3.4、日志审计表：Audit log Table

+I、-U、+U、-D

select * from my_table$audit_log;

3.5、Binlog Table

有点类似上面的表，官方文档说，更新前更新后会合并到一行。

select * from pk_table$binlog;

3.6、读优化表：Read-optimized Table

读写方式类似追加表

3.7、文件表：Files Table

select * from file_table$files /* OPTIONS('scan.snapshot-id'='3') */;

3.8、Tags Table

select * from my_table$tags;

3.9、Branches Table

select * from my_table$branches;

3.10、消费者表：Consumers Table

消费者id以及要消费的下一个snapshot id

select * from my_table$consumers;

3.11、Manifests Table

select * from my_table$manifests;

3.12、Aggregation fields Table

后面学到聚合表，再看看这个。

select * from my_table$aggregation_fields;

3.13、分区表：Partitions Table

select * from my_table$partitions;

3.14、Buckets Table

select * from my_table$buckets;

3.15、Statistic Table

select * from my_table$statistics;

3.16、Table Indexes Table

select * from my_table$table_indexes;

3.17、ALL Options Table（系统表）

hive catalog查询报错，另外两个查询正常。

use sys;
show tables;
select * from sys.all_table_options;

3.18、Catalog Options Table（系统表）

select * from sys.catalog_options;

4、主键表

定义表的时候可以使用主键，主键可以包含多个列，paimon强制在bucket中使用主键进行排序。

4.1、桶：bucket

无分区表和分区表分区下的数据，会再分成桶进行保存。每个bucket目录都包含一个LSM Tree和其变更日志。

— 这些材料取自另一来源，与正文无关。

Lemma sch_vals_recv thread b s s' : vals s -> step_recv thread b s = Some s' -> vals s'.
Proof.
  intros Hv Hs. pose proof (va_answer _ Hv) as Ha. unfold_recv Hs.
  assert (Hf : forall k r, res_ok s r -> draining (rp s) = false -> vals (set_rp (finish thread k r) s)).
  { intros k r Hr Hd. apply (sch_vals_frame s); simpl; auto; [intros k' Hk; by apply sch_finish_pop2 in Hk|].
    intros r' [->| ->]%sch_answer_finish; done. }
  destruct (draining (rp s)) eqn:Hdr.
  - destruct (rp s) eqn:Hrp; try discriminate Hdr; try discriminate Hs.
    destruct Hv as [H1 H2 H3 H4 H5]. destruct (q s) as [|v l] eqn:Hq; injection Hs as <-; split; simpl; auto; try congruence; try done.
    + change (drop 0 l) with l. by rewrite H1, <-!app_assoc.
    + by rewrite Hrp.
  - destruct (rp s) eqn:Hrp; simpl in Ha; try discriminate Hs; try discriminate Hdr.
    + destruct (q s) as [|v l] eqn:Hq; injection Hs as <-; [vals_tac s|by apply sch_vals_got; [..|by rewrite Hrp]].
    + injection Hs as <-. destruct (0 <? channels s)%Z eqn:Hc; [by apply Hf|]. apply (sch_vals_frame s); simpl; auto; [by rewrite Hrp|].
      intros _ _. pose proof (va_channels _ Hv) as Hch. destruct (hung_up _); [done|by rewrite Hch in Hc].
    + destruct (q s) as [|v l] eqn:Hq; injection Hs as <-; [|by apply sch_vals_got; [..|by rewrite Hrp]].
      apply Hf; [|done]. split; [by eapply va_closed|done].
    + injection Hs as <-. destruct (is_canceled s), b, x; vals_tac s.
    + injection Hs as <-. destruct (is_canceled s), b, x; vals_tac s.
    + destruct (sub s); try discriminate Hs. injection Hs as <-. vals_tac s.
    + destruct x, o; injection Hs as <-; vals_tac s.
    + injection Hs as <-. destruct (handle s); vals_tac s.
    + injection Hs as <-. vals_tac s.
    + injection Hs as <-. destruct (para s) as [[]|]; vals_tac s.
    + destruct to; injection Hs as <-; vals_tac s.
    + destruct to; injection Hs as <-; vals_tac s.
    + injection Hs as <-. vals_tac s.
    + injection Hs as <-. destruct b; vals_tac s.
    + injection Hs as <-. vals_tac s.
    + injection Hs as <-. vals_tac s.
    + injection Hs as <-. vals_tac s.
Qed.

Lemma sch_take_cell_vals j p s : vals s -> vals (take_cell j p s).
Proof. intros Hv. unfold take_cell. repeat case_match; try done. by apply (sch_vals_agent s). Qed.
Lemma sch_take_cell_snd j p s : snd_ (take_cell j p s) = snd_ s.
Proof. unfold take_cell. by repeat case_match. Qed.
Lemma sch_vals_snd x s : vals s -> hung_up x = hung_up (snd_ s) -> vals (set_snd x s).
Proof. intros [H1 H2 H3 H4 H5] Hx. split; simpl; auto. by rewrite Hx. Qed.

Lemma sch_vals_send s s' : vals s -> step_send s = Some s' -> vals s'.
Proof.
  intros Hv Hs. unfold_send Hs.
  destruct (snd_ s) as [| |v|v| |d|w d|d|j d] eqn:Hn; try discriminate Hs; injection Hs as <-; simpl in *.
  - destruct (port_dropped s); by apply sch_vals_snd; rewrite ?Hn.
  - destruct Hv as [H1 H2 H3 H4 H5]. rewrite Hn in H3.
    split; simpl; auto; [by rewrite H1; unfold Fifo.push; rewrite <-!app_assoc|].
    intros r Hr. specialize (H5 _ Hr). destruct r as [| |[]| |]; simpl in *; auto. rewrite H3 in H5. by destruct H5.
  - destruct Hv as [H1 H2 H3 H4 H5]. split; simpl; auto.
    intros r Hr. specialize (H5 _ Hr). destruct r as [| |[]| |]; simpl in *; auto. by destruct H5.
  - destruct (wait_co s); (apply sch_vals_snd; [by apply (sch_vals_agent s)|by simpl; rewrite Hn; destruct d]).
  - destruct w as [j|]; apply sch_vals_snd; [by apply sch_take_cell_vals|by rewrite sch_take_cell_snd, Hn; destruct d
      |by apply (sch_vals_agent s)|by simpl; rewrite Hn; destruct d].
  - destruct (timeout_wait s); (apply sch_vals_snd; [by apply (sch_vals_agent s)|by simpl; rewrite Hn; destruct d]).
  - apply sch_vals_snd; [by apply sch_take_cell_vals|by rewrite sch_take_cell_snd, Hn; destruct d].
Qed.

Lemma sch_vals_cancel c s c' s' : vals s -> step_cancel c s = Some (c', s') -> vals s'.
Proof.
  intros Hv Hs. destruct c; simpl in Hs; try discriminate Hs; repeat case_match; injection Hs as <- <-;
    first [done|by apply (sch_vals_agent s)|by apply sch_take_cell_vals].
Qed.

Lemma sch_vals_sub s s' : vals s -> step_sub s = Some s' -> vals s'.
Proof.
  intros Hv Hs. unfold_sub Hs. destruct (sub s) as [| | | | | | | | | | | | | | | | |c w]; try discriminate Hs.
  17: { destruct (step_cancel c s) as [[c' s1]|] eqn:Hc; [|done]. simpl in Hs. injection Hs as <-.
        apply sch_vals_cancel in Hc; [|done]. by apply (sch_vals_agent s1). }
  all: injection Hs as <-; repeat case_match; try (by apply (sch_vals_agent s)).
  all: match goal with |- context [take_cell ?j ?p ?t] => apply (sch_vals_agent (take_cell j p t)); [by apply sch_take_cell_vals|done..] end.
Qed.

Lemma sch_vals_step thread s e s' : vals s -> step thread s e = Some s' -> vals s'.
Proof.
  intros Hv Hs. destruct e as [| | | |b| | | |v| | |i|i|k| |k]; simpl in Hs.
  1-4: destruct (rp s) eqn:Hrp; simpl in Hs; try discriminate Hs; injection Hs as <-;
    apply (sch_vals_frame s); simpl; auto; try done; by rewrite Hrp.
  - by eapply sch_vals_recv.
  - destruct (rp s) eqn:Hrp, (sub s); try discriminate Hs. injection Hs as <-.
    apply (sch_vals_frame s); simpl; auto; try done; by rewrite Hrp.
  - destruct (rp s) eqn:Hrp; try discriminate Hs. destruct (ready s); [|done]. injection Hs as <-.
    apply (sch_vals_frame s); simpl; auto; try done; by rewrite Hrp.
  - by eapply sch_vals_sub.
  - destruct (snd_ s) eqn:Hn; try discriminate Hs. injection Hs as <-. by apply sch_vals_snd; rewrite ?Hn.
  - destruct (snd_ s) eqn:Hn; try discriminate Hs. injection Hs as <-. by apply sch_vals_snd; rewrite ?Hn.
  - by eapply sch_vals_send.
  - destruct (cans s !! i) as [[]|]; try discriminate Hs. injection Hs as <-. by apply (sch_vals_agent s).
  - destruct (cans s !! i) as [c|]; [|done]. simpl in Hs. destruct (step_cancel c s) as [[c' s1]|] eqn:Hc; [|done].
    injection Hs as <-. apply sch_vals_cancel in Hc; [|done]. by apply (sch_vals_agent s1).
  - repeat case_match; try discriminate Hs; injection Hs as <-; by apply (sch_vals_agent s).
  - destruct (fire s) as [k|]; [|done]. injection Hs as <-.
    eapply sch_vals_agent; [by apply (sch_take_cell_vals k (Some ETimedOut))|done..].
  - repeat case_match; try discriminate Hs; injection Hs as <-; by apply (sch_vals_agent s).
Qed.

Lemma sch_init_vals n : vals (init n).
Proof. split; simpl; done. Qed.
Lemma sch_reach_vals thread n s : reachable (step thread) (init n) s -> vals s.
Proof. apply reachable_ind_inv; [apply sch_init_vals|]. intros. by eapply sch_vals_step. Qed.

(** ** Invariant of a thread receiver *)

Definition th_cont (k : cont) : bool := match k with KAgain | KToCo | KToAgain => false | _ => true end.
Definition th_pc (x : rpc) : bool :=
  match x with
  | RPop k | RChan k | RPop2 k => th_cont k
  | RYield _ | RGo _ | RAway _ | RBack _ | RWait _ _ | RClr _ _ | RRemove _ | RClearT | RPara => false
  | _ => true
  end.
Definition th_waits (k : cont) : bool := match k with KTh1 | KToTh => true | _ => false end.
Definition th_registered (x : rpc) : bool :=
  match x with RPop k | RChan k | RPop2 k => th_waits k | RParkTh _ | RElapsed => true | _ => false end.
Definition th_saw_empty (x : rpc) : bool :=
  match x with RChan k => th_waits k | RParkTh _ | RElapsed => true | _ => false end.
Definition th_saw_open (x : rpc) : bool := match x with RParkTh _ | RElapsed => true | _ => false end.
Definition th_signal (s : state) : bool := token s || match snd_ s with NUnpark WTh _ => true | _ => false end.
Definition th_take (n : spc) : bool := match n with NTake _ => true | _ => false end.
Definition th_waiter (w : option waiter) : bool := match w with Some (WCo _) => false | _ => true end.

Record tinv (s : state) : Prop := {
  t_sub : sub s = SubIdle;
  t_pc : th_pc (rp s) = true;
  t_wait : th_waiter (wait_co s) = true;
  t_snd : match snd_ s with NUnpark w _ => w = WTh | _ => True end;
  t_reg : th_registered (rp s) = true -> wait_co s = Some WTh \/ th_signal s = true;
  t_queue : th_saw_empty (rp s) = true -> q s <> [] -> th_signal s = true \/ th_take (snd_ s) = true;
  t_open : th_saw_open (rp s) = true -> channels s = 0%Z -> th_signal s = true \/ th_take (snd_ s) = true
}.

Lemma sch_tinv_agent s s' :
  tinv s -> sub s' = sub s -> rp s' = rp s -> wait_co s' = wait_co s -> snd_ s' = snd_ s -> token s' = token s ->
  q s' = q s -> channels s' = channels s -> tinv s'.
Proof.
  intros [H1 H2 H3 H4 H5 H6 H7] E1 E2 E3 E4 E5 E6 E7.
  unfold th_signal in *. split; unfold th_signal; rewrite ?E1, ?E2, ?E3, ?E4, ?E5, ?E6, ?E7; auto.
Qed.
Lemma sch_tinv_take_cell j p s : tinv s -> tinv (take_cell j p s).
Proof. intros Hv. unfold take_cell. repeat case_match; try done. by apply (sch_tinv_agent s). Qed.

Lemma sch_finish_thread k r :
  th_cont k = true -> th_pc (finish true k r) = true /\
  (th_registered (finish true k r) = true -> th_waits k = true /\ r = REmpty) /\
  (th_saw_empty (finish true k r) = true -> th_waits k = true /\ r = REmpty).
Proof. by destruct k, r. Qed.

Lemma sch_tinv_finish k r s l p g d :
  tinv s -> th_cont k = true -> (r = REmpty -> th_waits k = true -> l = q s /\ th_registered (rp s) = true /\ th_saw_empty (rp s) = true /\ channels s <> 0%Z) ->
  tinv (set_rp (finish true k r) (set_q l p g d s)).
Proof.
  intros [H1 H2 H3 H4 H5 H6 H7] Hk Hr. destruct (sch_finish_thread k r Hk) as (Hp & Hreg & He).
  split; simpl; auto.
  - intros Hx. destruct (Hreg Hx) as [Hw ->]. destruct (Hr eq_refl Hw) as (-> & ? & _). auto.
  - intros Hx. destruct (He Hx) as [Hw ->]. destruct (Hr eq_refl Hw) as (-> & _ & ? & _). auto.
  - intros Hx Hc. assert (Hx' : th_saw_empty (finish true k r) = true) by (revert Hx; by destruct (finish true k r)).
    destruct (He Hx') as [Hw ->]. by destruct (Hr eq_refl Hw) as (_ & _ & _ & ?).
Qed.

Lemma sch_tinv_recv b s s' : vals s -> tinv s -> step_recv true b s = Some s' -> tinv s'.
Proof.
  intros Hv Ht Hs. pose proof Ht as [H1 H2 H3 H4 H5 H6 H7]. unfold_recv Hs. unfold th_signal in *.
  destruct (rp s) eqn:Hrp; simpl in H2; try discriminate H2; try discriminate Hs.
  - destruct (q s) as [|v l] eqn:Hq; injection Hs as <-; [|by apply sch_tinv_finish].
    split; unfold th_signal; simpl; auto; by rewrite Hq.
  - injection Hs as <-. destruct (0 <? channels s)%Z eqn:Hc.
    + apply (sch_tinv_finish k REmpty s (q s) (pushed s) (got s) (drained s)); [done..|]. rewrite Hrp. simpl. intros _ Hw.
      split_and!; auto. lia.
    + split; unfold th_signal; simpl; auto. done.
  - destruct (q s) as [|v l] eqn:Hq; injection Hs as <-; [|by apply sch_tinv_finish].
    by apply (sch_tinv_finish k (RDisc true) s (q s) (pushed s) (got s) (drained s)).
  - destruct to; injection Hs as <-; split; unfold th_signal; simpl; auto; done.
  - destruct to; injection Hs as <-; split; unfold th_signal; simpl; auto; done.
  - injection Hs as <-. split; unfold th_signal; simpl; auto; done.
  - injection Hs as <-. destruct b; split; unfold th_signal; simpl; auto; done.
  - injection Hs as <-. split; unfold th_signal; simpl; auto; done.
  - injection Hs as <-. split; unfold th_signal; simpl; auto; done.
  - injection Hs as <-. split; unfold th_signal; simpl; auto; done.
  - destruct (q s) as [|v l] eqn:Hq; injection Hs as <-; split; unfold th_signal; simpl; rewrite ?Hrp; auto; done.
Qed.

Lemma sch_tinv_send s s' : vals s -> tinv s -> step_send s = Some s' -> tinv s'.
Proof.
  intros Hv [H1 H2 H3 H4 H5 H6 H7] Hs. unfold_send Hs. unfold th_signal in *.
  destruct (snd_ s) as [| |v|v| |d|w d|d|j d] eqn:Hn; try discriminate Hs; injection Hs as <-; simpl in *.
  - destruct (port_dropped s); split; unfold th_signal; simpl; auto.
  - split; unfold th_signal; simpl; auto.
  - split; unfold th_signal; simpl; auto.
  - destruct (wait_co s) as [[|]|] eqn:Hw; try discriminate H3; split; unfold th_signal; simpl; rewrite ?Hw; auto; rewrite ?orb_true_r; auto.
    all: intros Hx _; left; destruct H5; [by destruct (rp s)|done|done].
  - subst w. split; unfold th_signal; simpl; auto.
  - destruct (timeout_wait s), d; split; unfold th_signal; simpl; auto.
  - replace (set_snd (sent d) (take_cell j None s)) with (take_cell j None (set_snd (sent d) s))
      by (unfold take_cell; simpl; by repeat case_match).
    apply sch_tinv_take_cell. destruct d; split; unfold th_signal; simpl; auto.
Qed.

bucket分桶由数据中一个或多个列的hash值决定，可以使用bucket-key选项定义决定bucket分桶的列。如果没有定义，主键表默认使用主键，非主键表使用整条数据。

bucket是用于读写的最小存储单元，因此bucket的数量限制了最大的处理并行度。bucket数量不应该太多，因为它会导致大量小文件和低读取性能。每个bucket中的推荐数据大小约为200MB-1GB。

4.1.1、固定分桶模式

通过’bucket’ = ’n’设置分桶数（n > 0），根据Math.abs(key_hashcode % numBuckets)计算数据属于哪个桶。

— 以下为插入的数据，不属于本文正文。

(* ===== verification/Join.v ===== *)
(** * Join: the end of a coroutine and those who wait for it

    [src/join.rs] with the two places that end a coroutine: the closure of
    [Builder::spawn_impl] and the panic branch of [run_coroutine]
    ([src/coroutine_impl.rs]).  The state is a flag, a [Slot] for one waiter and two
    cells, for the result and for the panic. *)

From stdpp Require Import base numbers list.
From Stdlib Require Import Lia.
From S2P Require Import Prelude Slot.

Module Jn.

Section join.
Context {T E : Type}.

(** How a coroutine ends, and what [join] makes of it; [RErr None] is
    [Error::Cancel]. *)
Inductive outcome := Returned (v : T) | Panicked (e : E) | Cancelled.
Inductive result := ROk (v : T) | RErr (e : option E).

Definition result_of (o : outcome) : result :=
  match o with Returned v => ROk v | Panicked e => RErr (Some e) | Cancelled => RErr None end.
Definition packet_of (o : outcome) : option T := match o with Returned v => Some v | _ => None end.
Definition panic_of (o : outcome) : option E := match o with Panicked e => Some e | _ => None end.

(** The coroutine: inside [f], after it returned, and in [trigger]; [v]: a result
    that is not stored but dropped at the end of the closure. *)
Inductive cpc :=
  | CRun | CCheck (v : T) | CPacket (v : T) | CPanic (e : E)
  | CState (v : option T) | CTake (v : option T) | CUnpark (k : nat) (v : option T) | CDrop (v : option T) | CEnd.

(** A thread with access to the handle; [j]: it called [join], not [wait]. *)
Inductive wres := Waited | Joined (r : result) | WPanicked.
Inductive wpc :=
  | WIdle | WLoad (j : bool) | WStore (j : bool) | WRe (j : bool) (k : nat) | WPark (j : bool) (k : nat) | WTake (j : bool)
  | WPacket | WPanic | WDone (r : wres).

(** [handle]: the [JoinHandle] exists; [ended], [interrupted] (a park of a waiter
    ended without a token): history. *)
Record state := St {
  running : bool; slot : Slot.t; packet : option T; panic : option E; cancelled : bool;
  co : cpc; ws : list wpc; handle : bool; ended : option outcome; interrupted : bool
}.

Definition new (n : nat) : state := St true Slot.new None None false CRun (replicate n WIdle) true None false.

重新调整桶数，只能通过离线进程完成。桶的数量过多会导致小文件过多，桶的数量过少会导致写入性能问题。

4.1.2、动态分桶模式

主键表默认使用动态分桶，或者通过’bucket’ = ‘-1’设置。

选项1: ‘dynamic-bucket.target-row-num’: 一个bucket的数据条数
选项2: ‘dynamic-bucket.initial-buckets’: 初始bucket数量

仅支持单个写入任务。

普通动态分桶模式
- 当表没有分区，或者主键包含所有的分区字段。动态分桶模式使用HASH索引来维护从键到桶的映射，它比固定分桶模式需要更多的内存。1亿条数据多占用1G内存。普通动态桶模式支持排序压缩以加快查询速度。
跨分区动态分桶模式
- 主键没有包含所有的分区键字段。
  1. Deduplicate: 删除旧分区数据，新数据插入到新分区。
  2. PartialUpdate & Aggregation: 新数据插入到旧分区。
  3. FirstRow: 存在旧数据，则忽略新数据。

4.2、LSM Tree

Paimon采用LSM Tree (log-structured merge-tree)作为文件存储的数据结构。

4.3、表模式

4.3.1、Merge on read

MOR是主键表的默认模式。

优点：

写入性能很好。缺点：
读取性能一般。
一个LSM Tree只能由一个线程读取，读取并行度受限。
当分桶数据量很大时，读取性能会非常低。bucket大小推荐200M-1G。
由于合并过程，不能对非主键列执行基于过滤器的数据跳过。

4.3.2、Copy on write

可以通过下面配置表模式为COW。COW模式每次写入都会进行合并操作，所有数据都将被合并到最新。读取时，不需要合并，读取性能最高。但每次写入都需要完全合并，写入放大非常严重。

ALTER TABLE orders SET ('full-compaction.delta-commits' = '1');

优点：

读取性能很好。缺点：
写入性能非常差。

4.3.3、Merge on write

可以通过下面配置表模式为MOW。由于Paimon的LSM结构，它能够通过主键进行查询。我们可以在写入时生成删除向量文件，表示文件中的哪些数据已被删除。这可以在读取过程中直接过滤掉不必要的行，这相当于合并，不会影响读取性能。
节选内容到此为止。